Memory Project

Frank Deveau

This testimony is part of the Memory Project Archive

We would, we would burn out machine gun barrels from steady firing... Your barrel would get so red hot that it would warp. You'd have to change your Bren gun barrels.

At the start of the campaign the boys would tell me, before I got there, they would send waves of people over ahead of them, ahead of the army general, to get over the wire fences and stuff.  They'd make sort of a human bridge, and then the troops would come behind and just walk over them as a bridge.  They'd just, you know, put the wire down, so many people, bodies.  And then they'd come over in waves and just walk over them as a human bridge, and they'd come over by the thousands, and that's why it was so difficult to keep them down.  But, because of your positions, you're higher up and they're coming [lower down], you're able to pretty well keep them at bay.  But they used to -- but when they attacked [Hill] 355 [in October 1952], I don't know if you ever read that story, they came over the night before, through the valleys, snuck over.  And, they got below our mountain range, and they hid there, the rest of the day, and at suppertime we always let half the people go for a meal and the other half would be on duty.  And, that's when they hit us, when we had half, and they drove our battalion right off, our companies right off, the hill.  We lost a number of people.  And then we called the artillery in on our own position, because there were so many Chinese enemy that – but we got it back before daybreak.  When daybreak, it was just covered with bodies of Chinese.  You know, a few of our own, of course.  But, they come en masse.  They – yeah, there's so many of them that – as you know, the Chinese could be a hundred, a hundred men wide [across their front] and march and parade forever and never finish, there’s many troops.  Yeah, there – there's no lack of troops.

Well, the amount of killing, the amount of hand-to-hand fighting, it's unbelievable the number of enemy that would come at you in waves.  Yeah.  We would, we would burn out machine gun barrels from steady firing from, you know, for, you know, maybe 20 minutes.  Your barrel would get so red hot that it would warp.  You'd have to change your Bren [light machine] gun barrels.  It was a shame you really felt because I guess they had the same job to do as we did, so it was a hard…

I felt sorry for them, especially because they were so poorly equipped and they didn't have proper clothing.  They had good weapons, but I know in quiet times we would see them and we would, you know, cross the valley, on other mountain, and we wouldn't even fire at them because, you know, unless we're in a real pitched battle, we sort of left them alone because we know they were going through hell living in, you know, bunkers in the ground.  And, when we found on patr[ol] – when we were on patrols, they had some Mongolians with them.  And, we found that they – they must have been drugged up because they were so slow to react, that we had the advantage over them because, you know, we – we acted quickly and either, you know, get rid of them, or get out of there before we had to do hand-to-hand [combat] with them because our purpose of patrol was to get prisoners.  So, yeah, it was, it was sad, yeah.

While you'd patrol, you'd leave just at dark and you'd go and you'd follow set down trails and go through mine fields and – which are – we had them, we had them pretty well marked, in front of our positions.  And we'd go.  We'd try to, you know, we'd set up and we'd watch and try to find some of their patrols, because they did the same thing and tried to get prisoners.  More than killing, we went there trying to get information, bring them back, and have them interviewed and that way we got a lot of information from – or not me, but the people that did the interviewing, yeah.

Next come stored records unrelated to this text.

Definition avps (m : t) : list avp :=
  [av AVPCodeORIGINHOST (VDiameterIdentity (OriginHost m)) true false 0] ++
  [av AVPCodeORIGINREALM (VDiameterIdentity (OriginRealm m)) true false 0] ++
  [av AVPCodeDISCONNECTCAUSE (VEnumerated (DisconnectCause m)) true false 0].

Definition wf (m : t) : Prop :=
  fits (OriginHost m) /\
  fits (OriginRealm m) /\
  i32 (DisconnectCause m) /\
  Avp m = [].

Lemma DPR_body_avps m : body m = concat (map marshal (avps m)).
Proof. unfold avps. solve_body. Qed.

Lemma DPR_avps_wf m : wf m -> Forall wf_avp (avps m).
Proof. unfold wf, avps. solve_avps_wf. Qed.

(** Computes the fields of explicit records. *)
Ltac fields := cbv beta iota delta [set_field start Header OriginHost OriginRealm DisconnectCause Avp].

Lemma DPR_fold_avps m :
  wf m -> fold_fields field (map avp_seen (avps m)) (start (Header m)) = (m, Ok tt).
Proof.
  destruct m. unfold wf; fields. intros H. destruct_and? H.
  rewrite <- (app_nil_r (avps _)). unfold avps. rewrite <- ?app_assoc. fields.
  erewrite fold_req by solve_field. fields.
  erewrite fold_req by solve_field. fields.
  erewrite fold_req by solve_field. fields.
  by subst.
Qed.

#[global] Instance wire : WireMessage t := {|
  wire_start m := start (Header m); wire_wf := wf; wire_avps := avps; wire_field := field;
  wire_wf_avps := DPR_avps_wf; wire_fold := DPR_fold_avps |}.

#[global] Program Instance command : WireCommand t := {|
  cmd_header := Header; cmd_with_header := fun h m => m <| Header := h |>; cmd_zero := zero;
  cmd_validate := Validate; cmd_body := body; cmd_marshal := Marshal;
  cmd_unmarshal := Unmarshal; cmd_body_eq := DPR_body_avps |}.
Solve Obligations with reflexivity.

Another duty I had, which was tough, was when our boys got killed whether it was from rifle fire or mortars, I'd have to go with the medical officer and we'd have to take the body and go through the pockets and all that, get all the – whatever he carried for his next of kin.  And, you know, do all the paperwork on – the doctor and myself.  And, that, that was tough.  Especially if you knew the individual, yeah.  You couldn't let it – because you would be useless as a fighter if you let it get to you.

The only time that it was rough, was when we come home, we stopped at the UN cemetery in Pusan [Republic of Korea].  The whole unit, we went by troop train from the frontline on our way back.  We had a big parade.  That was hard, yeah.  Yeah, that was difficult to -- to do.

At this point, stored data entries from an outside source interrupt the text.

#[global] Instance wire : WireMessage t := {|
  wire_start m := (start (Header m)); wire_wf := wf; wire_avps := avps; wire_field := field;
  wire_wf_avps := ACA_avps_wf; wire_fold := ACA_fold_avps |}.

#[global] Program Instance command : WireCommand t := {|
  cmd_header := Header; cmd_with_header := fun h m => m <| Header := h |>; cmd_zero := zero;
  cmd_validate := Validate; cmd_body := body; cmd_marshal := Marshal;
  cmd_unmarshal := Unmarshal; cmd_body_eq := ACA_body_avps |}.
Solve Obligations with reflexivity.

Lemma ACA_roundtrip : roundtrip_spec wf Header body Validate Marshal Unmarshal zero.
Proof. exact (@command_roundtrip t wire command). Qed.

(** The one case that can panic is that of the [Time]. *)
Lemma ACA_field_cases c w v m :
  (c = AVPCodeEVENTTIMESTAMP -> len v = 4) -> exists m', field c w v m = Ok m'.
Proof. unfold field. solve_total. Qed.

Lemma ACA_field_panics w v m : len v <> 4 -> field AVPCodeEVENTTIMESTAMP w v m = Panic.
Proof. intros H. unfold field. eval_tests. by apply assign_Time_panics. Qed.

Lemma ACA_field_no_fuel c w v m : field c w v m <> Err ErrFuel.
Proof.
  destruct (Z.eq_dec c AVPCodeEVENTTIMESTAMP) as [->|Hc]; [destruct (Z.eq_dec (len v) 4) as [Hv|Hv]|].
  - by destruct (ACA_field_cases AVPCodeEVENTTIMESTAMP w v m) as [? ->].
  - by rewrite ACA_field_panics.
  - by destruct (ACA_field_cases c w v m) as [? ->].
Qed.

Lemma ACA_Unmarshal_ends data m : (Unmarshal data m).2 <> Err ErrFuel.
Proof.
  exact (unmarshal_ends field data m (fun h => m <| Header := h |>) ACA_field_no_fuel).
Qed.

End AccountingAnswer.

Oh, 20 miles out you could smell putrid, because they used to put human manure on their gardens.  And in the summertime you can imagine – Japan did that as well, but they'd have cucumbers that big.  But, the smell.  It was hot and humid, I tell you.  We weren't used to it, see, but after a while you get used to it, so.  Once we got on land, we – it didn't bother us as much, yeah.  But everything was flattened by the time we got there, so it was just desolate.  It just was hard to look at.  And, we felt sorry for the civilians and the kids, because a lot of them would be staying in, in mud holes in the mountains and that, and at night they'd come out to our dumps.  If we had anything put out, food that we didn't use, we wouldn't throw it in the hole, we'd put it on the side in a container, and they'd come at night and take it away, because we knew they were in the area, yeah.  And we'd find the odd child, you know, sometimes frozen to death.  That was – that was rough.  Yeah, they took more of a beating than we did – the local population, yeah, the families.